Both were Harvard men, and despite Schultes' evident misgivings at Burroughs' unorthodoxy, the two embarked on a 1,000-mile expedition that led to the author's first overwhelming contact with yagé: he overdosed and went into convulsions. A second, more ecstatic series of encounters, in Pacullpa, Peru, would in due course unleash some of the most extreme works of fiction ever published.

The letters to Ginsberg are a restless mixture of anthropology, travelogue, paranoia, poetry, epiphany, cut-ups, satirical junkie cynicism and epistolary novel. "I stopped here to have my piles out," the first letter begins in January 1953, from the aptly named Hotel Colon in Panama, and much of what follows is more about the misadventures of the journey than the destination.

Until, that is, the letter describing the "composite city" - a vision that is uniquely Burroughsian, and runs through much of his work. "Minarets, palms, mountain, jungle. A sluggish river jumping with vicious fish, vast weed-grown parks where boys lie in the grass or play cryptic games..." In the letter's pin-sharp panoramas lay the seed not only of Naked Lunch but of the cut-up novels that followed. The Soft Machine, The Ticket That Exploded, Nova Express: each of them, arguably, has its roots in the riotous, disorderly effects of the South American vine.

In a detailed introduction, Harris reveals how The Yage Letters began as a manuscript typed on Burroughs' return to Ginsberg's apartment in New York in the autumn of 1953. Less than a fifth of the final manuscript came from actual letters. It's typical of Burroughs that what purports to be a casual and fragmentary travelogue is in fact a much more arranged and reconstituted entity.
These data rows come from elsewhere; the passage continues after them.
Lemma removeRegistration_ok midKey e e' r :
  removeRegistration midKey e = (e', r) → entry_ok e →
  entry_ok e' ∧ (ne_stopped e = true → ne_stopped e' = true) ∧
  (r.1.2 = true → ne_stopped e' = true) ∧ (r.1.1 = bool_decide (midKey ∈ ne_midKeys e)) ∧
  midKey ∉ ne_midKeys e'.
Proof.
  unfold removeRegistration, entry_ok. intros Ha Hok.
  case_decide as Hin; simplify_eq/=; cycle 1.
  { rewrite bool_decide_eq_false_2 by done. naive_solver. }
  rewrite bool_decide_eq_true_2 by done.
  destruct (Z.leb_spec (wrap32 (ne_refCount e - 1)) 0); simplify_eq/=;
    split_and!; try done; try set_solver.
  intros Hs. destruct (Hok Hs) as [Hr Hn]. rewrite Hr in *.
  replace (wrap32 (Z.of_nat (size (ne_midKeys e))) - 1)%Z
    with (wrap32 (Z.of_nat (size (ne_midKeys e))) + -1)%Z in * by lia.
  rewrite wrap32_add in *. rewrite size_difference, size_singleton by set_solver.
  assert (size (ne_midKeys e) ≠ 0) by (rewrite size_empty_iff; set_solver).
  rewrite Nat2Z.inj_sub by lia. split; [f_equal; lia|].
  intros Hemp. assert (size (ne_midKeys e) = 1) as H1.
  { by rewrite (union_difference_singleton_L _ _ Hin), Hemp, (right_id_L ∅ (∪)), size_singleton. }
  rewrite H1 in *. vm_compute in H. done.
Qed.

(** *** The steps *)

Lemma register_step_inv ready m pool tid p m' p' :
  inv (m, pool) → pool !! tid = Some p → register_step ready m p = Some (m', p') →
  inv (m', <[tid := p']> pool).
Proof.
  intros Hi Htid Hstep. pose proof (inv_global _ Hi) as Hg. simpl in Hg.
  pose proof (inv_pc _ Hi _ _ Htid) as Hpc. simpl in Hpc.
  destruct p; try discriminate; cbn [register_step pc_ok] in *.
  - unfold map_load in Hstep. destruct (mg_entries m !! ns) as [[l|]|] eqn:En; simplify_eq;
      (eapply inv_move; eauto using ns_evolves_refl; simpl; eauto using go_entries).
  - destruct Hpc as [e He]. rewrite He in Hstep. simpl in Hstep.
    destruct (addRegistration midKey e) as [e' [[added active] n]] eqn:Ea. simplify_eq.
    destruct (addRegistration_ok _ _ _ _ Ea (go_heap _ Hg _ _ He)) as (Hok & Hs & Hact & _).
    simpl in Hact. subst active.
    eapply inv_move; eauto using ns_evolves_put, ns_global_put.
    destruct (ne_stopped e) eqn:Es; simpl; [|done].
    exists e'. simpl. rewrite lookup_insert_eq. auto.
  - simplify_eq. eapply inv_move; eauto using ns_global_withdraw, evolves_set_entries; done.
  - unfold load_or_store in Hstep. destruct (mg_entries m !! ns) as [[l|]|] eqn:En; simplify_eq;
      [eapply inv_move; eauto using ns_evolves_refl; simpl; eauto using go_entries..|].
    set (l := fresh (dom (mg_heap m))) in *.
    assert (Hn : mg_heap m !! l = None) by (apply not_elem_of_dom, is_fresh).
    assert (Hev : evolves m (Mgr (<[ns:=VEntry l]> (mg_entries m))
      (<[l:=NsEntry false false 1 {[midKey]} false false]> (mg_heap m)) (<[l:=ns]> (mg_home m)))).
    { intros l' e Hl'. exists e. simpl. by rewrite lookup_insert_ne by congruence. }
    eapply inv_move; [done..| |simpl; by rewrite lookup_insert_eq; eauto].
    destruct Hg as [Hh He Ho Hp]. split; simpl.
    + eapply homed_mono; [|by apply homed_publish]. eauto using ns_evolves_dead.
    + intros ns' l'. rewrite lookup_insert_Some, lookup_insert_is_Some.
      destruct (decide (l = l')); naive_solver.
    + intros l' ns'. rewrite lookup_insert_Some, lookup_insert_is_Some.
      destruct (decide (l = l')); naive_solver.
    + intros l' e. rewrite lookup_insert_Some. intros [[_ <-]|[_ ?]]; [|by eauto].
      intros _. simpl ne_refCount. simpl ne_midKeys. rewrite size_singleton. split; [done|set_solver].
  - destruct Hpc as [e He]. rewrite He in Hstep. simplify_eq/=.
    eapply inv_move; eauto using ns_evolves_put; [|done].
    eapply ns_global_put; eauto. exact (go_heap _ Hg _ _ He).
Qed.
(* ===== verification/Debouncer.v ===== *)
(** * Debouncing of informer events ([internal/service/synchronizer/debouncer.go])

    A debouncer coalesces the events of one Middleware into few status
    recomputations.  Its mutex makes [Notify], [Stop] and the timer callback
    atomic; what is not atomic is the timer itself: once it has expired its
    callback runs in a goroutine of its own and [timer.Stop] no longer
    prevents it.  Times are in nanoseconds. *)
From stdpp Require Import base gmap strings list option relations.
From Stdlib Require Import ZArith Ascii.
From S2P Require Import Prelude.
#[local] Open Scope Z_scope.

(** ** Configuration *)

Definition defaultDebounceWindowMs : Z := 200.
Definition defaultDebounceMaxDelayMs : Z := 5000.
Definition millisecond : Z := 1000000.

(** [debounceWindow], internal/service/synchronizer/debouncer.go *)
Definition debounceWindow (debounce_window_ms : Z) : Z :=
  let ms := if debounce_window_ms <=? 0 then defaultDebounceWindowMs else debounce_window_ms in
  wrap64 (ms * millisecond).

(** [debounceMaxDelay], internal/service/synchronizer/debouncer.go *)
Definition debounceMaxDelay (debounce_max_delay_ms : Z) : Z :=
  let ms := if debounce_max_delay_ms <=? 0 then defaultDebounceMaxDelayMs else debounce_max_delay_ms in
  wrap64 (ms * millisecond).

(** ** One debouncer *)

(** A timer made by [time.AfterFunc]: armed, or expired with its callback
    waiting for the debouncer's mutex. *)
Inductive timer_state := Armed (deadline : Z) | InFlight (deadline : Z).

Definition deadline_of (t : timer_state) : Z :=
  match t with Armed d | InFlight d => d end.

(** The fields of the struct, then the debouncer's timers in the runtime, the
    times [triggerFn] was called, and a history variable: the time of the
    oldest [Notify] not yet followed by a call. *)
(** [Debouncer], internal/service/synchronizer/debouncer.go *)
Record debouncer := Debouncer {
  d_timer : option nat;
  d_window : Z;
  d_maxDelay : Z;
  d_pending : bool;
  d_lastFire : option Z;        (** [None]: the zero time *)
  d_timers : gmap nat timer_state;
  d_fired : list Z;
  d_owed : option Z;
}.

(** [NewDebouncer], internal/service/synchronizer/debouncer.go *)
Definition NewDebouncer (window maxDelay : Z) : debouncer :=
  Debouncer None window maxDelay false None ∅ [] None.

(** [timer.Stop()] on the debouncer's timer field: an armed timer is gone, an
    expired one runs on. *)
Definition stop_timer (timers : gmap nat timer_state) (t : option nat) : gmap nat timer_state :=
  match t with
  | None => timers
  | Some id => match timers !! id with Some (Armed _) => delete id timers | _ => timers end
  end.

(** [Notify], internal/service/synchronizer/debouncer.go *)
Definition Notify (now : Z) (d : debouncer) : debouncer :=
  let overdue := match d_lastFire d with None => false | Some t => d_maxDelay d <=? now - t end in
  if overdue then
    Debouncer None (d_window d) (d_maxDelay d) false (Some now)
      (stop_timer (d_timers d) (d_timer d)) (now :: d_fired d) None
  else
    let owed := match d_owed d with Some t => Some t | None => Some now end in
    if d_pending d then
      Debouncer (d_timer d) (d_window d) (d_maxDelay d) (d_pending d) (d_lastFire d)
        (d_timers d) (d_fired d) owed
    else
      let id := fresh (dom (d_timers d)) in
      Debouncer (Some id) (d_window d) (d_maxDelay d) true (d_lastFire d)
        (<[id := Armed (now + d_window d)]> (d_timers d)) (d_fired d) owed.

(** The runtime expires timer [id]: its callback starts. *)
Definition expire (now : Z) (id : nat) (d : debouncer) : option debouncer :=
  match d_timers d !! id with
  | Some (Armed dl) =>
      if dl <=? now then
        Some (Debouncer (d_timer d) (d_window d) (d_maxDelay d) (d_pending d) (d_lastFire d)
                (<[id := InFlight dl]> (d_timers d)) (d_fired d) (d_owed d))
      else None
  | _ => None
  end.

(** The function given to [AfterFunc]: its critical section, then [triggerFn]. *)
(** [Notify], internal/service/synchronizer/debouncer.go:119-127 *)
Definition timer_callback (now : Z) (id : nat) (d : debouncer) : option debouncer :=
  match d_timers d !! id with
  | Some (InFlight _) =>
      Some (Debouncer None (d_window d) (d_maxDelay d) false (Some now)
              (delete id (d_timers d)) (now :: d_fired d) None)
  | _ => None
  end.

(** [Stop], internal/service/synchronizer/debouncer.go *)
Definition Stop (d : debouncer) : debouncer :=
  Debouncer None (d_window d) (d_maxDelay d) false (d_lastFire d)
    (stop_timer (d_timers d) (d_timer d)) (d_fired d) None.

(** *** Its runs *)

Inductive dstep : relation (Z * debouncer) :=
  | dstep_tick now now' d : now ≤ now' → dstep (now, d) (now', d)
  | dstep_notify now d : dstep (now, d) (now, Notify now d)
  | dstep_expire now id d d' : expire now id d = Some d' → dstep (now, d) (now, d')
  | dstep_callback now id d d' : timer_callback now id d = Some d' → dstep (now, d) (now, d')
  | dstep_stop now d : dstep (now, d) (now, Stop d).

Section Runs.
Context (window maxDelay start : Z) (Hwindow : 0 ≤ window).

Record dinv (c : Z * debouncer) : Prop := DInv {
  di_window : d_window c.2 = window;
  di_pending : d_pending c.2 = true → ∃ id t, d_timer c.2 = Some id ∧ d_timers c.2 !! id = Some t;
  di_idle : d_pending c.2 = false → d_timer c.2 = None;
  di_now : ∀ id t, d_timers c.2 !! id = Some t → deadline_of t ≤ c.1 + window;
  di_past : ∀ id dl, d_timers c.2 !! id = Some (InFlight dl) → dl ≤ c.1;
  di_owed : ∀ t, d_owed c.2 = Some t → t ≤ c.1 ∧
    ∃ id st, d_timers c.2 !! id = Some st ∧ deadline_of st ≤ t + window;
}.

Lemma stop_timer_lookup ts t id st : stop_timer ts t !! id = Some st → ts !! id = Some st.
Proof.
  unfold stop_timer. destruct t as [i|]; [|done]. destruct (ts !! i) as [[]|]; try done.
  rewrite lookup_delete_Some. naive_solver.
Qed.
Definition fill (current cached : string) : string :=
  if String.eqb current "" && negb (String.eqb cached "") then cached else current.

(** The back-filling of the missing fields from the cached object. *)
(** [ResolveDeleteContext], internal/service/middleware/delete_context.go:133-147 *)
Definition backfill (cp cachedM : middleware) : middleware :=
  let cp :=
    if String.eqb ((m_labels cp).[LabelPackageName]) "" && negb (String.eqb ((m_labels cachedM).[LabelPackageName]) "")
    then set_labels (<[LabelPackageName := (m_labels cachedM).[LabelPackageName]]> (m_labels cp)) cp else cp in
  let sp := m_spec cp in let ca := m_spec cachedM in
  set_spec (MiddlewareSpec
    (OperatorBaseline (fill (ob_name (sp_operatorBaseline sp)) (ob_name (sp_operatorBaseline ca)))
                      (fill (ob_gvkName (sp_operatorBaseline sp)) (ob_gvkName (sp_operatorBaseline ca))))
    (fill (sp_baseline sp) (sp_baseline ca))
    (sp_necessary sp) (sp_preActions sp) (sp_parameters sp) (sp_reconcileOverrides sp) (sp_configurations sp)) cp.

(** [ResolveDeleteContext], internal/service/middleware/delete_context.go *)
Definition ResolveDeleteContext (m : middleware) : mprog (option middleware * bool * string * option error) :=
  if (hardRequirementsMet m).1 then
    Ret (Some m, false, "all hard requirements already present", None)
  else
    let '(needFallback, reason) := ShouldUseLegacyDeleteFallback m in
    if negb needFallback then Ret (Some m, false, "", None) else
    let cacheKey := namespaced_name (m_namespace m) (m_name m) in
    cached ← call (CacheGet cacheKey);
    match cached with
    | None => Ret (None, true, reason, Some (new_error ("delete context: cache miss for " +:+ cacheKey)))
    | Some cachedM =>
        let cp := backfill m cachedM in
        let '(met, stillMissing) := hardRequirementsMet cp in
        if met then Ret (Some cp, true, reason, None)
        else Ret (None, true, reason,
               Some (new_error ("delete context: hard requirements still unmet after cache fallback for " +:+ cacheKey)))
    end.

(** ** What a run did *)

(** The Middleware an event read from the API server. *)
Definition read_of (e : mevent) : option middleware :=
  match e with Ev c r =>
    match c in mcall R return R → option middleware with
    | CliGet _ _ | ReaderGet _ _ => λ r, match r with Ok m => Some m | Err _ => None end
    | _ => λ _, None
    end r
  end.

(** The object an event tried to write, with and without the status. *)
Definition status_write_of (e : mevent) : option middleware :=
  match e with Ev c _ => match c with StatusUpdate m => Some m | _ => None end end.
Definition write_of (e : mevent) : option middleware :=
  match e with Ev c _ => match c with CliUpdate m => Some m | _ => None end end.

Definition last_read (tr : list mevent) : option middleware :=
  foldl (λ last e, match read_of e with Some m => Some m | None => last end) None tr.
Definition first_read (tr : list mevent) : option middleware := head (omap read_of tr).

Lemma last_read_snoc tr e :
  last_read (tr ++ [e]) = match read_of e with Some m => Some m | None => last_read tr end.
Proof. unfold last_read. by rewrite foldl_app. Qed.

Lemma first_read_app tr tr' m : first_read tr = Some m → first_read (tr ++ tr') = Some m.
Proof.
  unfold first_read. rewrite omap_app. by destruct (omap read_of tr).
Qed.

(** The events of the client functions. *)
Definition client_event (_ : list mevent) (e : mevent) : Prop :=
  match e with Ev c _ =>
    match c with CliGet _ _ | ReaderGet _ _ | CliUpdate _ | StatusUpdate _ | CacheSet _ _ => True | _ => False end
  end.

Ltac only_step :=
  match goal with
  | |- only _ (Ret _) => apply only_ret
  | |- only _ (call _) => apply only_call; intros; exact I
  | |- only _ (retry _ _) => apply only_retry; intros
  | |- only _ (match ?x with _ => _ end) => destruct x
  | |- only _ (_ ≫= _) => apply only_bind; [|intros]
  end.

Section ClientEvents.
Context `{!RetryOnConflict mcall error is_conflict} (reader : bool).

Lemma GetMiddleware_only name ns : only client_event (GetMiddleware name ns).
Proof. unfold GetMiddleware. repeat only_step. Qed.

(** Reading and going on from what was read. *)
Lemma holds_get {A} name ns (f : result error middleware → mprog A) (P : list mevent → mevent → Prop) Q tr :
  (∀ l e, write_of e = None → status_write_of e = None → P l e) → each P tr →
  (∀ tr' now, tr `prefix_of` tr' → each P tr' → last_read tr' = Some now → holds (f (Ok now)) tr' Q) →
  (∀ tr' e, tr `prefix_of` tr' → each P tr' → holds (f (Err e)) tr' Q) →
  holds (GetMiddleware name ns ≫= f) tr Q.
Proof.
  intros HP Htr Hok Herr. simpl. intros [now|e]; simpl; [intros u|].
  - apply Hok; [eexists; by rewrite <- app_assoc|by repeat (apply each_snoc; split; [|by apply HP])|].
    by rewrite !last_read_snoc.
  - apply Herr; [by eexists|]. apply each_snoc. split; [done|by apply HP].
Qed.

(** A write, if any, that leaves the finalizers of the object read last. *)
Definition keeps_finalizers (l : list mevent) (e : mevent) : Prop :=
  ∀ m', write_of e = Some m' → ∃ now, last_read l = Some now ∧ m_finalizers m' = m_finalizers now.

Lemma no_write_keeps l e : write_of e = None → keeps_finalizers l e.
Proof. intros He m' Hm'. congruence. Qed.

Lemma Complete_keeps name ns g h p o : only keeps_finalizers (CompleteMiddlewareReconcileResume name ns g h p o).
Proof.
  intros P tr HK Htr. unfold CompleteMiddlewareReconcileResume. apply holds_bind.
  apply (retry_holds _ _ _ (λ _ tr, each P tr)); [|done]. intros _ tr1 Htr1.
  apply (holds_get _ _ _ P); [auto using no_write_keeps|done| |by intros; simpl].
  intros tr2 now _ Htr2 Hlast. case_decide; [done|]. destruct (negb _ && _); [done|]. case_decide; [done|].
  simpl. intros err. set (tr3 := tr2 ++ _). assert (each P tr3); [|by destruct err].
  apply each_snoc. split; [done|]. apply HK. intros m' [= <-]. by exists now.
Qed.

Lemma Finalize_keeps name ns h p : only keeps_finalizers (FinalizeMiddlewareReconcileResume name ns h p).
Proof.
  intros P tr HK Htr. unfold FinalizeMiddlewareReconcileResume. apply holds_bind.
  apply (retry_holds _ _ _ (λ _ tr, each P tr)); [|done]. intros _ tr1 Htr1.
  apply (holds_get _ _ _ P); [auto using no_write_keeps|done| |by intros; simpl].
  intros tr2 now _ Htr2 Hlast. destruct (negb _ && _); [done|].
  destruct (ReconcileResumePolicyFor _); [|done]. case_decide; [done|].
  simpl. intros err. set (tr3 := tr2 ++ _). assert (each P tr3); [|by destruct err].
  apply each_snoc. split; [done|]. apply HK. intros m' [= <-]. by exists now.
Qed.

Lemma UpdateMiddlewareStatus_only m : only client_event (UpdateMiddlewareStatus reader m).
Proof. unfold UpdateMiddlewareStatus, attempt_status_update. repeat (apply GetMiddleware_only || only_step). Qed.

(** What a status update makes of the caller's object. *)
Definition raised (m m' : middleware) : Prop := ∃ g, m' = set_status (set_observedGeneration g (m_status m)) m.

Lemma UpdateMiddlewareStatus_caller m tr : holds (UpdateMiddlewareStatus reader m) tr (λ _ r, raised m r.2).
Proof.
  unfold UpdateMiddlewareStatus. apply holds_bind.
  apply (retry_holds _ _ _ (λ (s : nat * middleware) _, raised m s.2)); [|exists (ms_observedGeneration (m_status m)); by destruct m as [???????? ? []]].
  intros [attempt m1] k [g Hm1]. simpl in Hm1. subst m1. apply holds_bind.
  eapply holds_mono; [apply holds_true|]. intros k1 [latest|e] _; [|by simpl; split; [exists g|exists g]].
  apply holds_bind. unfold attempt_status_update. cbv zeta.
  match goal with |- context [desired_status ?x _] => set (st := x) end.
  assert (Hst : raised m (set_status st (set_status (set_observedGeneration g (m_status m)) m))).
  { subst st. destruct (_ <? _)%Z; eexists; by destruct m as [???????? ? []]. }
  case_decide as Hd; [by simpl|]. simpl. intros [e|]; by simpl.
Qed.

Lemma Complete_only name ns g h p o : only client_event (CompleteMiddlewareReconcileResume name ns g h p o).
Proof. unfold CompleteMiddlewareReconcileResume. repeat (apply GetMiddleware_only || only_step). Qed.

Lemma Finalize_only name ns h p : only client_event (FinalizeMiddlewareReconcileResume name ns h p).
Proof. unfold FinalizeMiddlewareReconcileResume. repeat (apply GetMiddleware_only || only_step). Qed.

Lemma Patch_only {X} name ns (x : X) f : only client_event (PatchMiddlewareStatusFields reader name ns x f).
Proof. unfold PatchMiddlewareStatusFields. repeat (apply GetMiddleware_only || only_step). Qed.
End ClientEvents.

(** ** Properties *)

Section Properties.
Context `{!RetryOnConflict mcall error is_conflict} (reader : bool).
Context {W : Type} (h : handler mcall W) (w : W).

(** The highest generation observed by the caller and by what was read so far. *)
Definition highest_observed (st : middleware_status) (l : list mevent) : Z :=
  foldl (λ g now, Z.max g (ms_observedGeneration (m_status now))) (ms_observedGeneration st) (omap read_of l).

(** What the status [st] of the caller becomes over the one read last: the
    fields of other writers are theirs, the inventory is the newer one, and the
    generation the highest. *)
Definition reports (st : middleware_status) (l : list mevent) (now : middleware) (st' : middleware_status) : Prop :=
  ms_customResources st' = ms_customResources (m_status now) ∧
  ms_reconcilePause st' = ms_reconcilePause (m_status now) ∧
  ms_observedGeneration st' = highest_observed st l ∧
  ((ms_renderedGeneration st < ms_renderedGeneration (m_status now))%Z →
     ms_rendered st' = ms_rendered (m_status now) ∧ ms_renderedGeneration st' = ms_renderedGeneration (m_status now)) ∧
  ((ms_renderedGeneration (m_status now) ≤ ms_renderedGeneration st)%Z →
     ms_rendered st' = ms_rendered st ∧ ms_renderedGeneration st' = ms_renderedGeneration st) ∧
  ms_conditions st' = ms_conditions st ∧ ms_state st' = ms_state st ∧ ms_reason st' = ms_reason st.

(** A status write that respects the other writers of the status. *)
Definition respectful (st : middleware_status) (l : list mevent) (e : mevent) : Prop :=
  write_of e = None ∧ ∀ m', status_write_of e = Some m' → ∃ now st', last_read l = Some now ∧
    m' = set_status st' now ∧ reports st l now st'.

(** A success: the status was written, or the object read last has it. *)
Definition reported (st : middleware_status) (tr : list mevent) (r : option error) : Prop :=
  r = None → ∃ now st', last_read tr = Some now ∧ reports st tr now st' ∧
    (m_status now = st' ∨ Ev (StatusUpdate (set_status st' now)) None ∈ tr).

(** The caller's object on an attempt: as it was given, with the highest
    generation observed. *)
Definition raised_to (m : middleware) (l : list mevent) (m' : middleware) : Prop :=
  m' = set_status (set_observedGeneration (highest_observed (m_status m) l) (m_status m)) m.

Lemma highest_snoc st l e :
  highest_observed st (l ++ [e]) =
  match read_of e with Some now => Z.max (highest_observed st l) (ms_observedGeneration (m_status now)) | None => highest_observed st l end.
Proof. unfold highest_observed. rewrite omap_app, foldl_app. simpl. by destruct (read_of e). Qed.

Lemma respectful_quiet st tr e :
  each (respectful st) tr → status_write_of e = None → write_of e = None → each (respectful st) (tr ++ [e]).
Proof. intros ? He ?. apply each_snoc. split; [done|]. split; [done|]. intros ? He'. congruence. Qed.
(** From a state in which the cleanup is settled, anything may follow. *)
Lemma settled_guarded {A} (p : mprog A) m tr :
  first_read tr = Some m → is_Some (m_deletionTimestamp m) → each finalizer_guarded tr → cleanup_settled m tr →
  holds p tr (λ tr' _, each finalizer_guarded tr').
Proof.
  intros Hread Hdel Htr Hs. apply holds_any; [done|]. intros l e [l' ->] _. exists m.
  split; [by apply first_read_app|]. split; [done|by apply cleanup_settled_app].
Qed.

Lemma resolve_guarded m tr :
  each finalizer_guarded tr →
  holds (ResolveDeleteContext m) tr (λ tr' rc, each finalizer_guarded tr' ∧
    match rc with (res, _, _, None) => ∃ cp, res = Some cp ∧ completed m cp ∧ (hardRequirementsMet cp).1 = true
    | _ => True end).
Proof.
  intros Htr. unfold ResolveDeleteContext. destruct ((hardRequirementsMet m).1) eqn:Em.
  { simpl. split; [done|]. exists m. split_and!; [done|apply completed_refl|done]. }
  unfold ShouldUseLegacyDeleteFallback. destruct (hardRequirementsMet m) as [ok missing]. simpl in Em. subst ok.
  cbn [negb]. apply holds_bind. simpl. intros r.
  assert (Htr' : each finalizer_guarded (tr ++ [Ev (CacheGet (namespaced_name (m_namespace m) (m_name m))) r]))
    by (by apply each_snoc; split; [|apply keeps_guarded, no_write_keeps]).
  destruct r as [cachedM|]; [|done]. destruct (hardRequirementsMet (backfill m cachedM)) as [[] still] eqn:Eb; [|done].
  simpl. split; [done|]. exists (backfill m cachedM). split_and!; [done|apply completed_backfill|by rewrite Eb].
Qed.
Lemma resumed_write_verified_witness :
  @VerifyPausedPrimaryCustomResourceForApply coded_json (λ _ _ _, Ok (rendered current_spec)) (Some snapshot1)
    (rendered patch_spec) = Ok tt.
Proof.
  apply (@resumed_write_verified coded_json). exists snapshot1, (rendered current_spec), current_spec.
  repeat split; discriminate.
Defined.
(** Rules are evaluated in declaration order and the first one that
    matches wins: with a warm cache of whatever history, [Evaluate] returns a
    result exactly when there are at most 32 rules, all of them compile, and
    some rule returns that result while every earlier one returned null; and
    it reports no match exactly when every rule returned null.  A rule that
    does not compile, even after the matching one, is an error. *)
Theorem first_rule_wins sources rules object previous :
  let res := (Evaluate rules object previous (warm sources)).1 in
  let valid := length rules ≤ maxRulesPerGVK ∧ Forall (λ rule, is_ok (compile_fresh rule)) rules in
  (∀ r, res = Ok (Some r) ↔ valid ∧ ∃ n rule, rules !! n = Some rule ∧
     rule_value object previous rule = Ok (Some r) ∧
     ∀ j rule', j < n → rules !! j = Some rule' → rule_value object previous rule' = Ok None) ∧
  (res = Ok None ↔ valid ∧ Forall (λ rule, rule_value object previous rule = Ok None) rules).
Proof.
  assert (Hres : (Evaluate rules object previous (warm sources)).1 =
    if decide (length rules ≤ maxRulesPerGVK ∧ Forall (λ rule, is_ok (compile_fresh rule)) rules)
    then first_value 0 (rule_value object previous <$> rules)
    else Err (match (Validate rules (warm sources)).1 with Some e => e | None => TooManyRules end)).
  { unfold Evaluate. destruct rules as [|rule rules'] eqn:Er; [by rewrite decide_True by (split; [apply Nat.le_0_l|constructor])|]. rewrite <- Er. clear Er.
    unfold Validate. destruct (Nat.ltb_spec maxRulesPerGVK (length rules)); [rewrite decide_False; [done|lia]|].
    destruct (validate_all_spec 0 rules _ (warm_ok sources)) as [Hv Hc].
    destruct (validate_all 0 rules (warm sources)) as [[e|] c]; simpl in *.
    - rewrite decide_False; [done|]. intros [_ Hf]. by apply Hv in Hf.
    - rewrite decide_True; [by apply eval_rules_spec|]. split; [done|]. apply dec_stable. intros [? [=]]%Hv. }
  cbv zeta. rewrite Hres. case_decide as Hvalid; (split; [intros r|]).
  - rewrite first_value_match. setoid_rewrite list_lookup_fmap_Some. naive_solver.
  - rewrite first_value_none, Forall_fmap. naive_solver.
  - naive_solver.
  - naive_solver.
Qed.

(** [latestTrueCondition] returns a True condition with the newest valid
    transition time (the first of them in the list); a valid time beats any
    malformed one, and when every time is malformed the first True condition
    is kept; without a True condition it returns null. *)
Theorem latest_true_condition cs :
  (Forall (λ c, ¬ is_true c) cs ∧ latestTrueCondition (CList cs) = CNull) ∨
  ∃ i c, cs !! i = Some c ∧ is_true c ∧ latestTrueCondition (CList cs) = c ∧
    ∀ j c', cs !! j = Some c' → is_true c' →
      match time_of c, time_of c' with
      | Some t, Some t' => (t' ≤ t)%Z ∧ (t' = t → i ≤ j)
      | Some _, None => True
      | None, Some _ => False
      | None, None => i ≤ j
      end.
Proof.
  pose proof (latest_foldl cs) as Hok. unfold latestTrueCondition.
  destruct (foldl latest_step None cs) as [[c t]|]; simpl in Hok; [right|by left].
  destruct Hok as (-> & i & Hi & Ht & Hall). by exists i, c.
Qed.
End Properties.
For Harris, it demonstrates that it was much more than a casual correspondence preserved for posterity: "It's the developing of his imaginative landscape out of the real one."

The book was finally published by Lawrence Ferlinghetti at City Lights, who expanded the text with Ginsberg's 1960 letters from Peru, where, seven years after Burroughs' trip, Ginsberg, too, encountered the awesome spirit of the vine. "I light cigarette, blow a puff of smoke over cup, and drain," he writes. "Lay down expecting God knows what other pleasant vision and then I began to get high - and then the whole fucking cosmos broke loose around me, I think about the strongest and the worst I've ever had it."

Not that he hadn't been warned. "This is the most powerful drug I have ever experienced," Burroughs writes in an unpublished article he sent to Ginsberg in 1956. "Yagé is not like anything else. It produces the most complete derangement of the senses." These include intense sexual hallucinations, flashes of phylogenetic memory, and full out-of-body experiences. "There is a definite sense of space time travel that seems to shake the room," he notes, and posits that the extreme nausea that accompanies the visions is a form of "time-space motion sickness".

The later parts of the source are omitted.